S’il en est qui devraient se réjouir de la santé recouvrée, ou presque, des grands établissements bancaires à travers le monde, ce sont bien les musiciens. Le vacillement des institutions financières, la crise de liquidités, le resserrement du crédit, les mesures drastiques de redressement des niveaux de solvabilité auront en effet eu un effet inattendu, et certainement invisible du plus grand public : l’étranglement financier d’un certain nombre de festivals, d’ensembles musicaux et d’artistes.

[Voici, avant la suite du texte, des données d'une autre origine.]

(* ===== verification/TcpConnection.v ===== *)
(** * TCP connections (network/TcpConnection)

    The state machine of a connection, its output buffer, and its traffic with
    the kernel and with the tasks its loop has queued.  The operations run in
    the loop's thread. *)

From S2P Require Import Prelude CxxString ByteBuffer Channel.

(** What [::write] answers: it takes some of the bytes, or takes none and leaves
    [errno], which after a write of zero bytes is an old one: [WriteError] stands
    for both.  [Wrote 0] is a write of zero bytes with an [errno] that means
    nothing. *)
Inductive write_outcome :=
  | Wrote (n : nat)
  | WriteError (errno : Z).

Definition EWOULDBLOCK : Z := 11.
Definition EAGAIN : Z := 11.
Definition EPIPE : Z := 32.
Definition ECONNRESET : Z := 104.

Module TcpConnection.

Inductive StateE := kDisconnected | kConnecting | kConnected | kDisconnecting.

#[export] Instance StateE_eq_dec : EqDecision StateE.
Proof. solve_decision. Defined.

(** The callbacks a connection calls directly. *)
Inductive event :=
  | EConnection (connected : bool)
  | EMessage
  | EClose.

Section connection.
(** The write-complete callbacks that users of the connection install. *)
Context {W : Type}.

(** The tasks a connection leaves with [queueInLoop]; [std::bind] copies the
    callback into the task. *)
Inductive task :=
  | TWriteComplete (cb : W)
  | THighWaterMark (n : nat)
  | THandleWrite
  | TForceClose
  | TSendInLoop (data : bytes)
  | TShutdownInLoop.

Record t := mk {
  state_ : StateE;
  channel_ : Channel.t;
  outputBuffer_ : Buffer.t;
  inputBuffer_ : Buffer.t;
  writeCompleteCallback_ : option W;
  highWaterMarkCallback_ : bool;
  highWaterMark_ : Z;
  queue : list task;              (* queued in the loop, oldest first *)
  events : list event;            (* callbacks called, oldest first *)
  sent : bytes;                   (* what the kernel has accepted *)
  writeShut : bool;               (* shutdown(SHUT_WR) was called *)
  outcomes : list write_outcome   (* what the next ::write calls answer *)
}.

Definition create (fd : Z) (outcomes : list write_outcome) : t :=
  mk kConnecting (Channel.create fd) Buffer.create_default Buffer.create_default None false
     (64 * 1024 * 1024)%Z [] [] [] false outcomes.

Definition setState (c : t) (s : StateE) : t :=
  mk s (channel_ c) (outputBuffer_ c) (inputBuffer_ c) (writeCompleteCallback_ c)
     (highWaterMarkCallback_ c) (highWaterMark_ c) (queue c) (events c) (sent c) (writeShut c) (outcomes c).
Definition setChannel (c : t) (ch : Channel.t) : t :=
  mk (state_ c) ch (outputBuffer_ c) (inputBuffer_ c) (writeCompleteCallback_ c)
     (highWaterMarkCallback_ c) (highWaterMark_ c) (queue c) (events c) (sent c) (writeShut c) (outcomes c).
Definition setOutput (c : t) (b : Buffer.t) : t :=
  mk (state_ c) (channel_ c) b (inputBuffer_ c) (writeCompleteCallback_ c)
     (highWaterMarkCallback_ c) (highWaterMark_ c) (queue c) (events c) (sent c) (writeShut c) (outcomes c).
Definition setInput (c : t) (b : Buffer.t) : t :=
  mk (state_ c) (channel_ c) (outputBuffer_ c) b (writeCompleteCallback_ c)
     (highWaterMarkCallback_ c) (highWaterMark_ c) (queue c) (events c) (sent c) (writeShut c) (outcomes c).
Definition setWriteCompleteCallback (c : t) (cb : option W) : t :=
  mk (state_ c) (channel_ c) (outputBuffer_ c) (inputBuffer_ c) cb
     (highWaterMarkCallback_ c) (highWaterMark_ c) (queue c) (events c) (sent c) (writeShut c) (outcomes c).
Definition queueInLoop (c : t) (k : task) : t :=
  mk (state_ c) (channel_ c) (outputBuffer_ c) (inputBuffer_ c) (writeCompleteCallback_ c)
     (highWaterMarkCallback_ c) (highWaterMark_ c) (queue c ++ [k]) (events c) (sent c) (writeShut c) (outcomes c).
Definition emit (c : t) (e : event) : t :=
  mk (state_ c) (channel_ c) (outputBuffer_ c) (inputBuffer_ c) (writeCompleteCallback_ c)
     (highWaterMarkCallback_ c) (highWaterMark_ c) (queue c) (events c ++ [e]) (sent c) (writeShut c) (outcomes c).
Definition shutdownWrite (c : t) : t :=
  mk (state_ c) (channel_ c) (outputBuffer_ c) (inputBuffer_ c) (writeCompleteCallback_ c)
     (highWaterMarkCallback_ c) (highWaterMark_ c) (queue c) (events c) (sent c) true (outcomes c).

(** The kernel has answered a [::write], taking the bytes [took]. *)
Definition after_write (c : t) (took : bytes) : t :=
  mk (state_ c) (channel_ c) (outputBuffer_ c) (inputBuffer_ c) (writeCompleteCallback_ c)
     (highWaterMarkCallback_ c) (highWaterMark_ c) (queue c) (events c) (sent c ++ took)
     (writeShut c) (tail (outcomes c)).

(** [::write(fd, data, len)]: the next outcome; at most [len] bytes are taken,
    and a socket without outcomes left would block. *)
Definition sys_write (c : t) (data : bytes) : write_outcome * t :=
  match outcomes c with
  | Wrote n :: _ => (Wrote (Nat.min n (length data)), after_write c (take n data))
  | WriteError e :: _ => (WriteError e, after_write c [])
  | [] => (WriteError EAGAIN, after_write c [])
  end.

Definition queue_write_complete (c : t) : t :=
  match writeCompleteCallback_ c with Some cb => queueInLoop c (TWriteComplete cb) | None => c end.

Definition shutdownInLoop (c : t) : t :=
  if Channel.isWriting (channel_ c) then c else shutdownWrite c.

(** A failed assertion is [None]. *)
Definition handleClose (c : t) : option t :=
  if bool_decide (state_ c = kConnected) || bool_decide (state_ c = kDisconnecting) then
    let c := setState c kDisconnected in
    let c := setChannel c (Channel.disableAll (channel_ c)) in
    Some (emit (emit c (EConnection false)) EClose)
  else None.

(** The output buffer has become empty. *)
Definition flushed (c : t) : t :=
  let c := setChannel c (Channel.disableWriting (channel_ c)) in
  let c := queue_write_complete c in
  if bool_decide (state_ c = kDisconnecting) then shutdownInLoop c else c.

(** [handleWrite].  When no byte is taken, [n > 0] fails and [errno] is looked at,
    an old one if [::write] had nothing to write. *)
Definition handleWrite (c : t) : option t :=
  if Channel.isWriting (channel_ c) then
    match sys_write c (Buffer.content (outputBuffer_ c)) with
    | (Wrote (S n), c) =>
        b ← Buffer.retrieve (outputBuffer_ c) (S n);
        let c := setOutput c b in
        if Buffer.readableBytes b =? 0 then Some (flushed c)
        else Some (queueInLoop c THandleWrite)
    | (Wrote O, c) => Some c
    | (WriteError e, c) =>
        if (negb (e =? EWOULDBLOCK) && negb (e =? EAGAIN))%Z
           && ((e =? EPIPE) || (e =? ECONNRESET))%Z
        then handleClose c else Some c
    end
  else Some c.

(** The second half of [sendInLoop]: what was not written is buffered. *)
Definition bufferRest (c : t) (rest : bytes) : option t :=
  let oldLen := Buffer.readableBytes (outputBuffer_ c) in
  let remaining := length rest in
  let c := if (highWaterMark_ c <=? Z.of_nat (oldLen + remaining))%Z && (Z.of_nat oldLen <? highWaterMark_ c)%Z
              && highWaterMarkCallback_ c
           then queueInLoop c (THighWaterMark (oldLen + remaining)) else c in
  b ← Buffer.append (outputBuffer_ c) rest;
  let c := setOutput c b in
  let c := if Channel.isWriting (channel_ c) then c
           else setChannel c (Channel.enableWriting (channel_ c)) in
  handleWrite c.

Definition sendInLoop (c : t) (data : bytes) : option t :=
  if bool_decide (state_ c = kDisconnected) then Some c
  else
    let '(nwrote, faultError, c) :=
      if negb (Channel.isWriting (channel_ c)) && (Buffer.readableBytes (outputBuffer_ c) =? 0) then
        match sys_write c data with
        | (Wrote n, c) =>
            (n, false, if length data - n =? 0 then queue_write_complete c else c)
        | (WriteError e, c) =>
            (0, (negb (e =? EWOULDBLOCK) && negb (e =? EAGAIN))%Z
                && ((e =? EPIPE) || (e =? ECONNRESET))%Z, c)
        end
      else (0, false, c) in
    if negb faultError && (0 <? length data - nwrote) then bufferRest c (drop nwrote data)
    else Some c.

(** [send], from the loop's thread. *)
Definition send (c : t) (data : bytes) : option t :=
  if bool_decide (state_ c = kConnected) then sendInLoop c data else Some c.

(** [send] of a buffer, which is emptied. *)
Definition sendBuffer (c : t) (buf : Buffer.t) : option (Buffer.t * t) :=
  if bool_decide (state_ c = kConnected) then
    c' ← sendInLoop c (Buffer.content buf); Some (Buffer.retrieveAll buf, c')
  else Some (buf, c).

(** [send] from another thread.  The overloads that bind an [FKString] do not
    copy the bytes, which are then the sender's to keep. *)
Definition sendFromOther (c : t) (data : bytes) : t :=
  if bool_decide (state_ c = kConnected) then queueInLoop c (TSendInLoop data) else c.

Definition shutdownFromOther (c : t) : t :=
  if bool_decide (state_ c = kConnected)
  then queueInLoop (setState c kDisconnecting) TShutdownInLoop else c.

Definition shutdown (c : t) : t :=
  if bool_decide (state_ c = kConnected) then shutdownInLoop (setState c kDisconnecting) else c.

Definition forceClose (c : t) : t :=
  if bool_decide (state_ c = kConnected) || bool_decide (state_ c = kDisconnecting)
  then queueInLoop (setState c kDisconnecting) TForceClose else c.

Definition forceCloseInLoop (c : t) : option t :=
  if bool_decide (state_ c = kConnected) || bool_decide (state_ c = kDisconnecting)
  then handleClose c else Some c.

Definition connectEstablished (c : t) : option t :=
  if bool_decide (state_ c = kConnecting) then
    let c := setState c kConnected in
    let c := setChannel c (Channel.enableReading (Channel.tie (channel_ c) true)) in
    Some (emit c (EConnection true))
  else None.

(** [connectDestroyed] ends with [channel_->remove()]. *)
Definition connectDestroyed (c : t) : option t :=
  let c := if bool_decide (state_ c = kConnected) then
             emit (setChannel (setState c kDisconnected) (Channel.disableAll (channel_ c)))
                  (EConnection false)
           else c in
  ch ← Channel.remove (channel_ c);
  Some (setChannel c ch).

(** [handleRead], on what [readv] delivers: an error, or bytes. *)
Definition handleRead (c : t) (outcome : Z + bytes) : option t :=
  '(n, _, b) ← Buffer.readFd (inputBuffer_ c) outcome;
  let c := setInput c b in
  if (0 <? n)%Z then Some (emit c EMessage)
  else if (n =? 0)%Z then handleClose c
  else Some c.

(** The loop runs a task the connection has queued; what the callbacks of the
    other two do is up to who installed them. *)
Definition runTask (c : t) (k : task) : option t :=
  match k with
  | TWriteComplete _ | THighWaterMark _ => Some c
  | THandleWrite => handleWrite c
  | TForceClose => forceCloseInLoop c
  | TSendInLoop data => sendInLoop c data
  | TShutdownInLoop => Some (shutdownInLoop c)
  end.

(** The loop has taken the queued tasks. *)
Definition clearQueue (c : t) : t :=
  mk (state_ c) (channel_ c) (outputBuffer_ c) (inputBuffer_ c) (writeCompleteCallback_ c)
     (highWaterMarkCallback_ c) (highWaterMark_ c) [] (events c) (sent c) (writeShut c) (outcomes c).

Definition setHighWaterMarkCallback (c : t) (cb : bool) (mark : Z) : t :=
  mk (state_ c) (channel_ c) (outputBuffer_ c) (inputBuffer_ c) (writeCompleteCallback_ c)
     cb mark (queue c) (events c) (sent c) (writeShut c) (outcomes c).

End connection.
Arguments task : clear implicits.
Arguments t : clear implicits.
End TcpConnection.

Le cas le plus exemplaire est celui du Festival de Verbier, amplement abondé par la banque UBS : ce fut le tour de force de son directeur, Martin Engström, que de trouver en un temps record de quoi assurer une nouvelle édition et payer fournisseurs et artistes. Mais le monde est plein de petits Martin Engström qui soudain ont vu Dexia, Fortis, BNP Paribas, Merrill Lynch, Credit Suisse, et consorts, manquer à l’appel de fonds lorsqu’il s’est agi de faire les comptes. Tous ces établissements ont mis en œuvre des mesures conservatoires, mais comment expliquer à un employé que vous licenciez que l’équivalent de son salaire va passer dans un festival de musique médiévale ?
S’est alors révélée dans toute son ampleur la dépendance de la vie musicale vis-à-vis des entreprises mécènes et notamment, dans le monde entier, vis-à-vis des banques. D’où cette question : pourquoi les banques aiment-elles tant la musique, et notamment la musique classique ?
Sans doute y a-t-il là une réponse sociologique. Les banquiers sont gens de bonne compagnie et passent pour préférer depuis longtemps – et bien avant le Second Empire – les loges de l’opéra aux tables grasses des bastringues. Un banquier d’affaires récemment crut subversif de déclarer son amour du pop-rock. C’est subversif pour un banquier d’affaires. Pour un individu ordinaire, il est bien plus subversif de nourrir une passion coupable pour la musique d’église autour de 1880. Peu enclin à frayer parmi les foules, le banquier aura à cœur de cultiver la discrétion ouatée des salles de concert, le violon à la guitare électrique, le piano au synthé.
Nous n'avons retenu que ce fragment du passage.